[Stored entries]
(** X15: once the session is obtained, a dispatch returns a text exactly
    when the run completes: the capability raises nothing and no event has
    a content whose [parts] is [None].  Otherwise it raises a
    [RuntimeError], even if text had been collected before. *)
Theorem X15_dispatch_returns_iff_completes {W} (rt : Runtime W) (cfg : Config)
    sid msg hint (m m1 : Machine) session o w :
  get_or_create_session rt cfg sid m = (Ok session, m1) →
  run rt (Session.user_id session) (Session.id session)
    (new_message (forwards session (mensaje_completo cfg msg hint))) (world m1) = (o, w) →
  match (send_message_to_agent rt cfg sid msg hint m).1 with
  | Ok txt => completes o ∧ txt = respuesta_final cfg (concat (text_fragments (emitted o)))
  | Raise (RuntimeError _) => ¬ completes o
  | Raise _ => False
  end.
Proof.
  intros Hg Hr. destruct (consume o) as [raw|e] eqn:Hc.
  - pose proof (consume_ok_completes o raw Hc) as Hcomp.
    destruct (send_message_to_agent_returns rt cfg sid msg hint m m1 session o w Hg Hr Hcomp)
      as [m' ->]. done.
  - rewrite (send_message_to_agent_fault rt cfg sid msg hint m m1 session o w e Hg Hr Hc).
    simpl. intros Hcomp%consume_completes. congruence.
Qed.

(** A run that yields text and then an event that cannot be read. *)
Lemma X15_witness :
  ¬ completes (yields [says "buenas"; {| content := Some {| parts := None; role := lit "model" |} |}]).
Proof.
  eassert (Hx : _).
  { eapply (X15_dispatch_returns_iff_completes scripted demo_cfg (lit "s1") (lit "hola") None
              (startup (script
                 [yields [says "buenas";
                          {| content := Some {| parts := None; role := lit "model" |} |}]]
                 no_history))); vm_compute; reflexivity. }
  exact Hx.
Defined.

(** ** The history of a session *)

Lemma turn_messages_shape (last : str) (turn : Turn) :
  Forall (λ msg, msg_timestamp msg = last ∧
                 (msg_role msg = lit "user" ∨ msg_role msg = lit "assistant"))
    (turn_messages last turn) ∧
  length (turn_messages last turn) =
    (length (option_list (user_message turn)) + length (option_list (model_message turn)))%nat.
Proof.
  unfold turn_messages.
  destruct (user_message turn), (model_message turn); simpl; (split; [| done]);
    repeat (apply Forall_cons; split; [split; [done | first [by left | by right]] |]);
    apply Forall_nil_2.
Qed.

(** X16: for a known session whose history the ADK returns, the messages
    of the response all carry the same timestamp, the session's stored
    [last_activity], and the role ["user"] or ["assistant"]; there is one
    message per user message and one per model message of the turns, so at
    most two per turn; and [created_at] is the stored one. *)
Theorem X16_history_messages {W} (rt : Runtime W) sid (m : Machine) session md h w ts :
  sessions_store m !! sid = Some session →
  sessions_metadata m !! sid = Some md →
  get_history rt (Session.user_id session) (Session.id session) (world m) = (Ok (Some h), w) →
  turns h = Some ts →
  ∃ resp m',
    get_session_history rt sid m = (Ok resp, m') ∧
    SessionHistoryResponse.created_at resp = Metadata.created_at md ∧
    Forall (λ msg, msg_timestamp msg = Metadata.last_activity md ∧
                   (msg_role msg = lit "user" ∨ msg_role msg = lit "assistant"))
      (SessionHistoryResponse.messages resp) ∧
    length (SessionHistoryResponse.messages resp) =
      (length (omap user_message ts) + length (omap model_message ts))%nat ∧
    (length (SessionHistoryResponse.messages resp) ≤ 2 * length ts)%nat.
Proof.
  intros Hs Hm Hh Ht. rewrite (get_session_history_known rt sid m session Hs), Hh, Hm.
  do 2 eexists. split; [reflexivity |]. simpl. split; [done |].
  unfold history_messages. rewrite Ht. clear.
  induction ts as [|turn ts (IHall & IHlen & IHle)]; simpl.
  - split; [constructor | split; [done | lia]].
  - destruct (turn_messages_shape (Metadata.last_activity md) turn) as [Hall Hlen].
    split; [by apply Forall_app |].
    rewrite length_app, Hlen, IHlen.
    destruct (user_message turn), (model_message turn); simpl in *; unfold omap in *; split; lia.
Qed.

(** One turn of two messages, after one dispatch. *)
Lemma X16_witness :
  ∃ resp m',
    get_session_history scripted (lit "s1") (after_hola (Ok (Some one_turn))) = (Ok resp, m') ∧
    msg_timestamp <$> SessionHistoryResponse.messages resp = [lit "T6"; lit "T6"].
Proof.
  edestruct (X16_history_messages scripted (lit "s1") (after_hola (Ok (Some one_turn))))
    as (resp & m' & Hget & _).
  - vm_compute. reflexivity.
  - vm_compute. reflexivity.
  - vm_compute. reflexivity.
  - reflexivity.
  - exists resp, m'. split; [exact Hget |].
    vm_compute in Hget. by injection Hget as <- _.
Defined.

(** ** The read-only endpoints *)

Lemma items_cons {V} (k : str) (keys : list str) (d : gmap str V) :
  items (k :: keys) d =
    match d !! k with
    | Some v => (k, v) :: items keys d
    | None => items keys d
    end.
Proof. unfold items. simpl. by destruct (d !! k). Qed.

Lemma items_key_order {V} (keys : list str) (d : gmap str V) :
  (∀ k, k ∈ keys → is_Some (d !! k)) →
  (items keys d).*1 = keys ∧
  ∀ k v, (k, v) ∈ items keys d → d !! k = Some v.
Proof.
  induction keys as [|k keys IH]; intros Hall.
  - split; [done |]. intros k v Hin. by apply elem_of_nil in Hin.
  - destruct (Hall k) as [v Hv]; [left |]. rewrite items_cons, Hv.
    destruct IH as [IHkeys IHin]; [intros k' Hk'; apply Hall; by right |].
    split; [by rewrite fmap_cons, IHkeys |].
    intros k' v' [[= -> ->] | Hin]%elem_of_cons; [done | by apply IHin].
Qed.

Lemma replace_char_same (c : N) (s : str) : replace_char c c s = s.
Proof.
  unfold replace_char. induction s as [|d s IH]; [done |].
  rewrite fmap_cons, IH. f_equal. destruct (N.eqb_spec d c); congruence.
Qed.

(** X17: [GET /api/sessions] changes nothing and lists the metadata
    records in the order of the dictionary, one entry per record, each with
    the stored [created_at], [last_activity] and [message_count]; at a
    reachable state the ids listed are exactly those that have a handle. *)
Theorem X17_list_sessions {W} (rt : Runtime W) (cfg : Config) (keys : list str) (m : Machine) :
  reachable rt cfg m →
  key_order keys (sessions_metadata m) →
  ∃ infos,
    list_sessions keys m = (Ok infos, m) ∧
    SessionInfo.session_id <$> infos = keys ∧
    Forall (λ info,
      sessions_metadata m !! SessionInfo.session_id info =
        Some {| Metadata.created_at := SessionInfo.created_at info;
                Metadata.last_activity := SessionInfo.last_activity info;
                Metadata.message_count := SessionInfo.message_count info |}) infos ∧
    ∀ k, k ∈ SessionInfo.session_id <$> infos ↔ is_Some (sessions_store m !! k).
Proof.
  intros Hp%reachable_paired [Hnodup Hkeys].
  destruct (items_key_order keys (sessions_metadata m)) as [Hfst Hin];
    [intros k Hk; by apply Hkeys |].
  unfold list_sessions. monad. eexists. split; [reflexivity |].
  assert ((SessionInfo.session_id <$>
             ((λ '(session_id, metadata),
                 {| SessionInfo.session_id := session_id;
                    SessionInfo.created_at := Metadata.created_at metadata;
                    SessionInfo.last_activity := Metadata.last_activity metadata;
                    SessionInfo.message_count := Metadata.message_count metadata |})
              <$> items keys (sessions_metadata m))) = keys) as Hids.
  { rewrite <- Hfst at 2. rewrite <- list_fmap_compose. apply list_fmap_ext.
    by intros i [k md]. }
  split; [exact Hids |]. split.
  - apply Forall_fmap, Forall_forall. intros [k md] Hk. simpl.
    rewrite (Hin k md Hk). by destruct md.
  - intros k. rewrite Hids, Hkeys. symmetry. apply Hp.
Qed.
...
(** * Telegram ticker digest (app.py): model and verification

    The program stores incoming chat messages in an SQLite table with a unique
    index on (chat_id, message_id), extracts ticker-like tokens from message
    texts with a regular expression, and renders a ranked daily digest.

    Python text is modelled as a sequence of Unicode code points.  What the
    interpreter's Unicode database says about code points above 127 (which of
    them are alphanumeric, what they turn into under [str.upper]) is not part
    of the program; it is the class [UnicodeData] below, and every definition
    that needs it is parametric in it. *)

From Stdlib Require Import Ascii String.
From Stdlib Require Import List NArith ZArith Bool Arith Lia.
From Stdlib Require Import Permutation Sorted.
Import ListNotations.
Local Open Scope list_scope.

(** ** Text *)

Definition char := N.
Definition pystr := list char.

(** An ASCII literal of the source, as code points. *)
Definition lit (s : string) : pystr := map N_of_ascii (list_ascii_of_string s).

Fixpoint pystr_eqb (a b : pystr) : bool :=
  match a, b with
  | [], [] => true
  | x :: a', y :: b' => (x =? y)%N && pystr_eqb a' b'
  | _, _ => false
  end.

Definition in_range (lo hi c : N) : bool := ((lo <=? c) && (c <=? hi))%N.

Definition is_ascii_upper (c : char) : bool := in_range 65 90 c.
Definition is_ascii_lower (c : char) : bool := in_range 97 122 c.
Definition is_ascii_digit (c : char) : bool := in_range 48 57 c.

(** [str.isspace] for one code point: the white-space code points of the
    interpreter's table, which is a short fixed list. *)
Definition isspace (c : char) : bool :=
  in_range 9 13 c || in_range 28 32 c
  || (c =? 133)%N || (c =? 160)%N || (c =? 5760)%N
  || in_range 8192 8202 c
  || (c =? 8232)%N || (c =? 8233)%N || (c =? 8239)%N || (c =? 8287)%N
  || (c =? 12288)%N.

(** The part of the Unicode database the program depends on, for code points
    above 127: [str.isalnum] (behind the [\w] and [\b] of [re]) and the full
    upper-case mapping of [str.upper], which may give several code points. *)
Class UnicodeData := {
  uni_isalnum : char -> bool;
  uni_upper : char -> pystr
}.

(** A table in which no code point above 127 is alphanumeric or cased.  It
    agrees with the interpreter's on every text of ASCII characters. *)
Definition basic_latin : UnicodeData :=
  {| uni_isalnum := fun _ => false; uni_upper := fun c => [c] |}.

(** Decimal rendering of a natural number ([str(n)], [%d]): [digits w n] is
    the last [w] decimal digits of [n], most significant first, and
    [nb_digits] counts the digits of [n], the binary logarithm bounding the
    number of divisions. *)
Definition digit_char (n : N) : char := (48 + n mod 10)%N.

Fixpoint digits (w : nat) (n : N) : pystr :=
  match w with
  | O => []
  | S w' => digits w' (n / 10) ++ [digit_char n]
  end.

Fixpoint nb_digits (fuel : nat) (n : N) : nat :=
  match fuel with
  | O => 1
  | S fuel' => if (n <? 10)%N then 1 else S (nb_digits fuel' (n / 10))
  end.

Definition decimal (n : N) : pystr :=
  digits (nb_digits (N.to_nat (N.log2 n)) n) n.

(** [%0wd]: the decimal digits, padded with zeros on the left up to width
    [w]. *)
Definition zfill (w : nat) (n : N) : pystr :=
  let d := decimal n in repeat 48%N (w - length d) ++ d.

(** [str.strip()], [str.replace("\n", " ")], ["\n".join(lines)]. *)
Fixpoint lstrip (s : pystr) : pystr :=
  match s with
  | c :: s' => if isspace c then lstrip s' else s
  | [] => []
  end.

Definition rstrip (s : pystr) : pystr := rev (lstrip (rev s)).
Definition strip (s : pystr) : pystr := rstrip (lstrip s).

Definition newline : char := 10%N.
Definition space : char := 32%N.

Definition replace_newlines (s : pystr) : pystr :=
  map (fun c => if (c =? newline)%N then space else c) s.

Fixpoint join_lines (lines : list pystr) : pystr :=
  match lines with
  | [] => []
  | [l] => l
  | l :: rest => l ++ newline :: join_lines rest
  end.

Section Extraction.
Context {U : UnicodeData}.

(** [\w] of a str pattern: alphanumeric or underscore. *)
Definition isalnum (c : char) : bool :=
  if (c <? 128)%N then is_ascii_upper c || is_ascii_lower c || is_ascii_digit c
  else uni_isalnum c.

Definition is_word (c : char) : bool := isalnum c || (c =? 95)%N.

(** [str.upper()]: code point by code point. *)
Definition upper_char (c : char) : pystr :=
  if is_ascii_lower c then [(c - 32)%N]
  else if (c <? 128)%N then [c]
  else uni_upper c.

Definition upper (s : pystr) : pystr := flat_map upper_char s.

Exercise directions: Report how many lines of the data above include "done", giving the number and no other words.

Written reply: 8